WHAT YOU WILL DO | Wherever the word "lost" appears in a line of the data, that line should be copied.

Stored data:
────────────────────
(** * goatgames_daily_report: the ROI report and the DingTalk client

    A shallow embedding of [daily_report_weekday.py]: the month-to-date
    summary, the trailing-window coefficients and the weekly table of the
    report script, and the [DingTalkBot] webhook client.

    Conventions of the embedding.
    - A date ([datetime.date], a [datetime64] cell of [end_date]) is its day
      number, days since 1970-01-01, in the proleptic Gregorian calendar;
      [date - timedelta(days=k)] is [d - k] and date comparison is [<=?].
      The cells of [end_date] are whole days (the script selects a day by
      [data['end_date'] == index_day]).
    - A date string built by an f-string, [f"{y}-{m}-{d}"], is the triple of
      the three integers it prints; [to_datetime] parses it.
    - The columns of the feed hold numbers (the script rounds and formats
      them), so a column sum is a numpy scalar. A [float64] is an IEEE 754
      binary64 value, the [spec_float] of the standard library at precision
      53: every operation rounds to the nearest value, ties to even, a result
      too large is an infinity, and a division by zero gives an infinity or
      not-a-number (numpy warns and goes on, it does not raise). A column is
      summed in row order; numpy may group the additions otherwise, which no
      statement below relies on.
    - A [DataFrame] keeps the index label of every row: the frame built from
      the feed has labels 0, 1, 2, ... and a selection keeps them. A feed
      with no row makes a frame with no column, and the script stops at its
      first column access ([load]).
    - An exception ends the computation: [Raise e].
    - The script's globals [data] and [today] are arguments; the fetch of the
      feed, the rendering of the images and the [logger.debug] lines of the
      client are left out. *)

From Stdlib Require Import ZArith QArith List String Ascii Bool Lia DecimalString SpecFloat.
Import ListNotations.
Open Scope Z_scope.

(** ** Exceptions *)

Inductive exn : Type :=
| TypeError
| KeyError
| ValueError
| JSONDecodeError
| AttributeError
| ConnectionError.

Inductive result (A : Type) : Type :=
| Return (a : A)
| Raise (e : exn).

Arguments Return {A} a.
Arguments Raise {A} e.

Definition bind {A B : Type} (r : result A) (k : A -> result B) : result B :=
  match r with
  | Return a => k a
  | Raise e => Raise e
  end.

Declare Scope py_scope.
Delimit Scope py_scope with py.
Notation "x <- c ;; k" := (bind c (fun x => k))
  (at level 61, c at next level, right associativity) : py_scope.

(** ** The calendar of [datetime] and pandas *)

Module Calendar.
(** [edit_undo] and [edit_redo] keep a widget well formed, whether they
    return or raise. *)
Lemma well_formed_edit_undo (w : Text) :
  well_formed w ->
  match edit_undo w with
  | Returns _ w' => well_formed w'
  | Raises _ w' => well_formed w'
  end.
Proof.
  intros (Hh & Ht & Hf & Htr).
  destruct (undo_stack w) as [|a u] eqn:Hu.
  - unfold edit_undo. rewrite Hu. cbn.
    repeat split; cbn; auto using future_push_separator, tidy_push_separator.
  - destruct (edit_undo_returns w) as (group & rest & m & Hs & Hne & Hg & Hr & ->);
      [now rewrite Hu|now rewrite Hu|].
    rewrite <- Hu in *.
    apply history_skip_separator in Hh. rewrite Hs in Hh.
    destruct (history_revert_all group rest Hg (chars w) (push_separator (redo_stack w)) Hh)
      as [Hrest Hredo]; [now apply future_push_separator|].
    repeat split; cbn [chars undo_stack redo_stack].
    + now apply history_skip_separator.
    + apply tidy_skip_separator. rewrite <- (tidy_group group rest Hg), <- Hs.
      now apply tidy_skip_separator.
    + now constructor.
    + apply no_separator_rev in Hg.
      destruct (rev group) as [|g0 g] eqn:Hrev.
      { apply (f_equal (@rev atom)) in Hrev. rewrite rev_involutive in Hrev.
        contradiction. }
      rewrite <- Hrev in *.
      change (tidy (Separator :: (rev group ++ push_separator (redo_stack w))%list) = true).
      assert (Htail : tidy (rev group ++ push_separator (redo_stack w))%list = true)
        by (rewrite tidy_group by assumption; now apply tidy_push_separator).
      rewrite Hrev in *. apply no_separator_cons in Hg as [Hg0 _].
      destruct g0; [discriminate| |]; exact Htail.
Qed.
(** Rule induction for step relations: invariants hold in reachable states. *)
Lemma rtc_invariant {A : Type} (R : relation A) (I : A -> Prop) x y :
  (forall a b, I a -> R a b -> I b) -> I x -> rtc R x y -> I y.
Proof. intros Hstep Hx H. revert Hx. induction H; eauto. Qed.

(** ** Proof automation *)

Create HintDb assistant.
Create Rewrite HintDb assistant.
#[export] Hint Rewrite @runs_nil @runs_cons @runs_app : assistant.

(** Turn boolean tests of the code in the context into propositions. *)
Ltac breflect :=
  repeat match goal with
  | H : (_ && _) = true |- _ => apply andb_true_iff in H as [? ?]
  | H : (_ && _) = false |- _ => apply andb_false_iff in H
  | H : (_ || _) = true |- _ => apply orb_true_iff in H
  | H : (_ || _) = false |- _ => apply orb_false_iff in H as [? ?]
  | H : negb _ = true |- _ => apply negb_true_iff in H
  | H : negb _ = false |- _ => apply negb_false_iff in H
  | H : (_ <? _) = true |- _ => apply Z.ltb_lt in H
  | H : (_ <? _) = false |- _ => apply Z.ltb_ge in H
  | H : (_ <=? _) = true |- _ => apply Z.leb_le in H
  | H : (_ <=? _) = false |- _ => apply Z.leb_gt in H
  | H : (_ =? _) = true |- _ => apply Z.eqb_eq in H
  | H : (_ =? _) = false |- _ => apply Z.eqb_neq in H
  | H : bool_decide _ = true |- _ => apply bool_decide_eq_true in H
  | H : bool_decide _ = false |- _ => apply bool_decide_eq_false in H
  end.
(** ** Initialisation, close, staged resume capacity *)

Definition get_budget (db : AgentDB) (task_id : string)
    : result TBError (option TaskBudget) :=
  match get_task_budget db task_id with
  | None => Ok None
  | Some rec => budget ← budget_from_record rec; mret (Some budget)
  end.

(** The transaction of [ensure_budget]. *)
Definition ensure_budget_tx (db : AgentDB) (task_id : string) (l : TaskBudgetLimits)
    (p : TaskBudgetPolicy) : result TBError (AgentDB * TaskBudget) :=
  let fingerprint := task_budget_policy_fingerprint l p in
  match get_task_budget db task_id with
  | Some existing =>
      budget ← budget_from_record existing;
      _ ← require_same_policy budget p fingerprint;
      mret (db, budget)
  | None =>
      match get_task db task_id with
      | None => Err TaskBudgetRequired
      | Some task =>
          _ ← guard_err (negb (bool_decide (t_status task = "COMPLETED") ||
                               bool_decide (t_status task = "CANCELLED")))
                TaskBudgetClosed;
          _ ← guard_err (negb (has_execution_for_task db task_id))
                TaskBudgetLegacyUninitialized;
          saved ← lift_store (save_task_budget db
                    (new_budget_values task_id l p fingerprint));
          budget ← budget_from_record (snd saved);
          mret (fst saved, budget)
      end
  end.

(** The handler of [IntegrityError]: reload the winner of a concurrent
    initialisation. *)
Definition ensure_budget_reload (db : AgentDB) (task_id : string)
    (l : TaskBudgetLimits) (p : TaskBudgetPolicy) : result TBError TaskBudget :=
  match get_task_budget db task_id with
  | None => Err (TaskBudgetConflict "Concurrent TaskBudget initialization lost")
  | Some existing =>
      budget ← budget_from_record existing;
      _ ← require_same_policy budget p (task_budget_policy_fingerprint l p);
      mret budget
  end.

(** [ensure_budget] when nothing interleaves between its two transactions. *)
Definition ensure_budget (db : AgentDB) (task_id : string) (l : TaskBudgetLimits)
    (p : TaskBudgetPolicy) : AgentDB * result TBError TaskBudget :=
  match ensure_budget_tx db task_id l p with
  | Ok (db', budget) => (db', Ok budget)
  | Err (StoreFailure IntegrityError) => (db, ensure_budget_reload db task_id l p)
  | Err e => (db, Err e)
  end.

(** One attempt of [close]: [None] when the compare-and-set lost. *)
Definition close_attempt (snapshot db : AgentDB) (task_id : string) (now : Z)
    : result TBError (option (AgentDB * TaskBudget)) :=
  match get_task_budget snapshot task_id with
  | None => Err TaskBudgetRequired
  | Some rec =>
      budget ← budget_from_record rec;
      match tb_state budget with
      | CLOSED => mret (Some (db, budget))
      | OPEN =>
          cas ← lift_store (compare_and_set_task_budget db task_id (tb_revision budget)
                  [SetState CLOSED; SetClosedAt (Some now)] (Some (row_generation rec)));
          match cas with
          | (_, None) => Ok None
          | (db', Some updated) =>
              result ← budget_from_record updated; mret (Some (db', result))
          end
      end
  end.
────────────────────
OUTPUT OF THE EXERCISE |
  | None => Err (TaskBudgetConflict "Concurrent TaskBudget initialization lost")
(** One attempt of [close]: [None] when the compare-and-set lost. *)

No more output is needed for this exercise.